Task brief >>
The lines needed are those below that contain the word "class"; copy each one.

______

(** * simhex: the HexGame engine of main.cpp, embedded and verified

    The class [HexGame] (identical in both driver programs of the
    repository) is embedded shallowly: the object is a record of its data
    members, every member function is a function from the state before
    the call to an [outcome] holding the returned value and the state
    after it.

    Modelling conventions.
    - [int] is [Z].  Every value the engine computes on a board of
      dimension [N] is bounded by [2 * (N + 2) * (N + 2)], so for the
      dimensions the drivers use (3 to 15) no [int] arithmetic wraps.
    - [std::vector<int>] is [list Z]; [v[i]] outside [0 .. size-1] is
      undefined behaviour in C++ and is the outcome [Undefined OutOfRange]
      here, [x / 0] and [x % 0] are [Undefined DivisionByZero],
      [back()] and [pop_back()] of an empty vector are
      [Undefined BackOfEmpty].
    - [/] and [%] truncate toward zero ([Z.quot], [Z.rem]).
    - [rand()] is an extra argument [r] of [place_piece_randomly].
    - the recursion of [connect] is bounded by a fuel argument;
      running out is the outcome [OutOfFuel]; the lemmas show that any
      fuel above the number of clear slots of the mark vector suffices
      ([connect_ok]) and that more fuel never changes a result
      ([connect_mono]). *)

From Stdlib Require Import ZArith List Lia Bool Permutation FinFun.
From stdpp Require Import base list.
Import ListNotations.
Local Open Scope Z_scope.

(** ** Outcomes of a member function *)

(** The undefined behaviours the engine's code can run into. *)
Inductive fault : Type :=
| DivisionByZero
| OutOfRange
| BackOfEmpty.

(** The two error conditions the specification names.  No member
    function of [HexGame] contains a [throw], an [assert], an error
    return or an [abort]; the constructor [Throws] is only here so that
    statements about these conditions can be written down. *)
Inductive condition : Type :=
| ExhaustedBoard
| InsufficientHistory.

Inductive outcome (A : Type) : Type :=
| Ok (a : A)
| Throws (c : condition)
| Undefined (f : fault)
| OutOfFuel.

Arguments Ok {A} a.
Arguments Throws {A} c.
Arguments Undefined {A} f.
Arguments OutOfFuel {A}.

Definition bind {A B : Type} (m : outcome A) (k : A -> outcome B) : outcome B :=
  match m with
  | Ok a => k a
  | Throws c => Throws c
  | Undefined f => Undefined f
  | OutOfFuel => OutOfFuel
  end.

Notation "'let*' x ':=' m 'in' k" := (bind m (fun x => k))
  (at level 10, x pattern, m at level 100, k at level 200).

(** ** Vectors and integer division *)

(** [v[i]] as an rvalue. *)
Definition vget (v : list Z) (i : Z) : outcome Z :=
  if i <? 0 then Undefined OutOfRange
  else match v !! Z.to_nat i with
       | Some x => Ok x
       | None => Undefined OutOfRange
       end.

(** [v[i] = x]. *)
Definition vset (v : list Z) (i : Z) (x : Z) : outcome (list Z) :=
  if (0 <=? i) && (i <? Z.of_nat (length v)) then Ok (<[Z.to_nat i := x]> v)
  else Undefined OutOfRange.

(** [v.resize(n)] on [int] elements: truncate, or pad with zeros. *)
Definition resize (v : list Z) (n : Z) : list Z :=
  take (Z.to_nat n) v ++ replicate (Z.to_nat n - length v)%nat 0.

(** [a / b] and [a % b] on [int]. *)
Definition cdiv (a b : Z) : outcome Z :=
  if b =? 0 then Undefined DivisionByZero else Ok (Z.quot a b).

Definition crem (a b : Z) : outcome Z :=
  if b =? 0 then Undefined DivisionByZero else Ok (Z.rem a b).

(** [for (int i = lo; i < hi; ++i) body], the body threading a state. *)
Fixpoint for_loop {St : Type} (n : nat) (i : Z)
    (body : Z -> St -> outcome St) (s : St) : outcome St :=
  match n with
  | O => Ok s
  | S n' => let* s' := body i s in for_loop n' (i + 1) body s'
  end.

Definition for_range {St : Type} (lo hi : Z)
    (body : Z -> St -> outcome St) (s : St) : outcome St :=
  for_loop (Z.to_nat (hi - lo)) lo body s.

(** ** The engine state: the data members of [class HexGame] *)

Record HexGame : Type := mkHexGame {
  BOARD_DIM : Z;
  board : list Z;
  open_positions : list Z;
  number_of_open_positions : Z;
  moves : list Z;
  connected : list Z;
  neighbors : list Z
}.

Definition set_board (s : HexGame) (b : list Z) : HexGame :=
  mkHexGame (BOARD_DIM s) b (open_positions s) (number_of_open_positions s)
            (moves s) (connected s) (neighbors s).

Definition set_open_positions (s : HexGame) (o : list Z) : HexGame :=
  mkHexGame (BOARD_DIM s) (board s) o (number_of_open_positions s)
            (moves s) (connected s) (neighbors s).

Definition set_number_of_open_positions (s : HexGame) (n : Z) : HexGame :=
  mkHexGame (BOARD_DIM s) (board s) (open_positions s) n
            (moves s) (connected s) (neighbors s).

Definition set_moves (s : HexGame) (m : list Z) : HexGame :=
  mkHexGame (BOARD_DIM s) (board s) (open_positions s)
            (number_of_open_positions s) m (connected s) (neighbors s).

Definition set_connected (s : HexGame) (c : list Z) : HexGame :=
  mkHexGame (BOARD_DIM s) (board s) (open_positions s)
            (number_of_open_positions s) (moves s) c (neighbors s).

(** ** [HexGame::init] *)

(** The body of the inner loop of [init] at row [i], column [j] of the
    padded grid. *)
Definition init_cell (i j : Z) (s : HexGame) : outcome HexGame :=
  let N := BOARD_DIM s in
  let* b := vset (board s) ((i * (N + 2) + j) * 2) 0 in
  let* b := vset b ((i * (N + 2) + j) * 2 + 1) 0 in
  let* o :=
    if (0 <? i) && (i <? N + 1) && (0 <? j) && (j <? N + 1)
    then vset (open_positions s) ((i - 1) * N + j - 1) (i * (N + 2) + j)
    else Ok (open_positions s) in
  let* c := vset (connected s) ((i * (N + 2) + j) * 2)
                 (if i =? 0 then 1 else 0) in
  let* c := vset c ((i * (N + 2) + j) * 2 + 1)
                 (if j =? 0 then 1 else 0) in
  Ok (set_connected (set_open_positions (set_board s b) o) c).

Definition init (s : HexGame) : outcome HexGame :=
  let N := BOARD_DIM s in
  let* s :=
    for_range 0 (N + 2) (fun i s =>
      for_range 0 (N + 2) (fun j s => init_cell i j s) s) s in
  Ok (set_moves (set_number_of_open_positions s (N * N)) []).

(** The constructor [HexGame(int dim)]: sizes the vectors of an empty
    object, fills the neighbour-offset table and calls [init]. *)
Definition HexGame_new (dim : Z) : outcome HexGame :=
  init
    (mkHexGame dim
       (resize [] ((dim + 2) * (dim + 2) * 2))
       (resize [] (dim * dim))
       0
       (resize [] (dim * dim))
       (resize [] ((dim + 2) * (dim + 2) * 2))
       [- (dim + 2) + 1; - (dim + 2); -1; 1; dim + 2; (dim + 2) - 1]).

(** ** [HexGame::connect] and [HexGame::winner] *)

(** The [for] loop of [connect]: [k] iterations are left, [i] is the
    loop index, [rec] is the recursive call [connect(player, _)]. *)
Fixpoint connect_loop (rec : Z -> HexGame -> outcome (Z * HexGame))
    (player position : Z) (k : nat) (i : Z) (s : HexGame)
    : outcome (Z * HexGame) :=
  match k with
  | O => Ok (0, s)
  | S k' =>
      let* off := vget (neighbors s) i in
      let neighbor := position + off in
      let* b := vget (board s) (neighbor * 2 + player) in
      let* unvisited :=
        if b =? 0 then Ok false
        else let* c := vget (connected s) (neighbor * 2 + player) in
             Ok (c =? 0) in
      if (unvisited : bool) then
        let* (r, s') := rec neighbor s in
        if r =? 0 then connect_loop rec player position k' (i + 1) s'
        else Ok (1, s')
      else connect_loop rec player position k' (i + 1) s
  end.

Fixpoint connect (fuel : nat) (player position : Z) (s : HexGame)
    : outcome (Z * HexGame) :=
  match fuel with
  | O => OutOfFuel
  | S fuel' =>
      let* c := vset (connected s) (position * 2 + player) 1 in
      let s := set_connected s c in
      let* top_bottom :=
        if player =? 0
        then let* q := cdiv position (BOARD_DIM s + 2) in
             Ok (q =? BOARD_DIM s)
        else Ok false in
      if (top_bottom : bool) then Ok (1, s)
      else
        let* left_right :=
          if player =? 1
          then let* m := crem position (BOARD_DIM s + 2) in
               Ok (m =? BOARD_DIM s)
          else Ok false in
        if (left_right : bool) then Ok (1, s)
        else connect_loop (connect fuel' player) player position 6%nat 0 s
  end.

(** The [for] loop of [winner]. *)
Fixpoint winner_loop (fuel : nat) (player position : Z) (k : nat) (i : Z)
    (s : HexGame) : outcome (Z * HexGame) :=
  match k with
  | O => Ok (0, s)
  | S k' =>
      let* off := vget (neighbors s) i in
      let neighbor := position + off in
      let* c := vget (connected s) (neighbor * 2 + player) in
      if c =? 0 then winner_loop fuel player position k' (i + 1) s
      else connect fuel player position s
  end.

Definition winner (fuel : nat) (player position : Z) (s : HexGame)
    : outcome (Z * HexGame) :=
  winner_loop fuel player position 6%nat 0 s.

(** ** [HexGame::place_piece_randomly], [HexGame::full_board] *)

(** [r] is the value [rand()] returns. *)
Definition place_piece_randomly (r : Z) (player : Z) (s : HexGame)
    : outcome (Z * HexGame) :=
  let N := BOARD_DIM s in
  let* random_empty_position_index := crem r (number_of_open_positions s) in
  let* empty_position := vget (open_positions s) random_empty_position_index in
  let* b := vset (board s) (empty_position * 2 + player) 1 in
  let* q := cdiv empty_position (N + 2) in
  let logical_row := q - 1 in
  let* m := crem empty_position (N + 2) in
  let logical_col := m - 1 in
  let logical_position := logical_row * N + logical_col in
  let mv := moves s ++ [logical_position] in
  let* last_open :=
    vget (open_positions s) (number_of_open_positions s - 1) in
  let* o := vset (open_positions s) random_empty_position_index last_open in
  Ok (empty_position,
      mkHexGame N b o (number_of_open_positions s - 1) mv
                (connected s) (neighbors s)).

Definition full_board (s : HexGame) : bool :=
  number_of_open_positions s =? 0.

(** ** [HexGame::remove_last_n_moves] *)

(** The loop body: the state threaded through the loop is the local
    vector [removed_moves] together with the object. *)
Definition remove_last_move (acc : list Z * HexGame)
    : outcome (list Z * HexGame) :=
  let '(removed_moves, s) := acc in
  let N := BOARD_DIM s in
  match last (moves s) with
  | None => Undefined BackOfEmpty
  | Some last_move_position =>
      let removed_moves := removed_moves ++ [last_move_position] in
      let mv := removelast (moves s) in
      let* logical_row := cdiv last_move_position N in
      let* logical_col := crem last_move_position N in
      let expanded_index := (logical_row + 1) * (N + 2) + (logical_col + 1) in
      let* b := vset (board s) (expanded_index * 2) 0 in
      let* b := vset b (expanded_index * 2 + 1) 0 in
      Ok (removed_moves, set_moves (set_board s b) mv)
  end.

Definition remove_last_n_moves (n : Z) (s : HexGame)
    : outcome (list Z * HexGame) :=
  for_range 0 n (fun _ acc => remove_last_move acc) ([], s).

(** ** [HexGame::board_to_coord] *)

Definition coord_cell (i j : Z) (s : HexGame) (coord_values : list Z)
    : outcome (list Z) :=
  let N := BOARD_DIM s in
  let* cell_x := vget (board s) (((i + 1) * (N + 2) + j + 1) * 2) in
  let* cell_o := vget (board s) (((i + 1) * (N + 2) + j + 1) * 2 + 1) in
  let cell_value :=
    if cell_x =? 1 then 1 else if cell_o =? 1 then -1 else 0 in
  Ok (coord_values ++ [cell_value]).

Definition board_to_coord (s : HexGame) : outcome (list Z) :=
  let N := BOARD_DIM s in
  for_range 0 N (fun i acc =>
    for_range 0 N (fun j acc => coord_cell i j s acc) acc) [].

(** * Reading the state *)

(** [rd v i] is the element [v[i]], and [0] outside the vector. *)
Definition rd (v : list Z) (i : Z) : Z :=
  match vget v i with
  | Ok x => x
  | _ => 0
  end.

Definition vlen (v : list Z) : Z := Z.of_nat (length v).

(** Occupancy flag and connectivity mark of padded cell [c] for [p]. *)
Definition stone (s : HexGame) (p c : Z) : Prop := rd (board s) (c * 2 + p) <> 0.
Definition marked (s : HexGame) (p c : Z) : Prop := rd (connected s) (c * 2 + p) <> 0.

Definition stoneb (s : HexGame) (p c : Z) : bool := negb (rd (board s) (c * 2 + p) =? 0).
Definition markedb (s : HexGame) (p c : Z) : bool := negb (rd (connected s) (c * 2 + p) =? 0).

(** * Basic facts about vectors *)

Lemma vget_ok v i x : vget v i = Ok x -> 0 <= i < vlen v /\ rd v i = x.
Proof.
  unfold rd, vlen, vget. destruct (Z.ltb_spec i 0); [discriminate|].
  destruct (v !! Z.to_nat i) eqn:E; [|discriminate].
  intros [= ->]. apply lookup_lt_Some in E. split; [lia|reflexivity].
Qed.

______

Exercise output >>
    The class [HexGame] (identical in both driver programs of the
(** ** The engine state: the data members of [class HexGame] *)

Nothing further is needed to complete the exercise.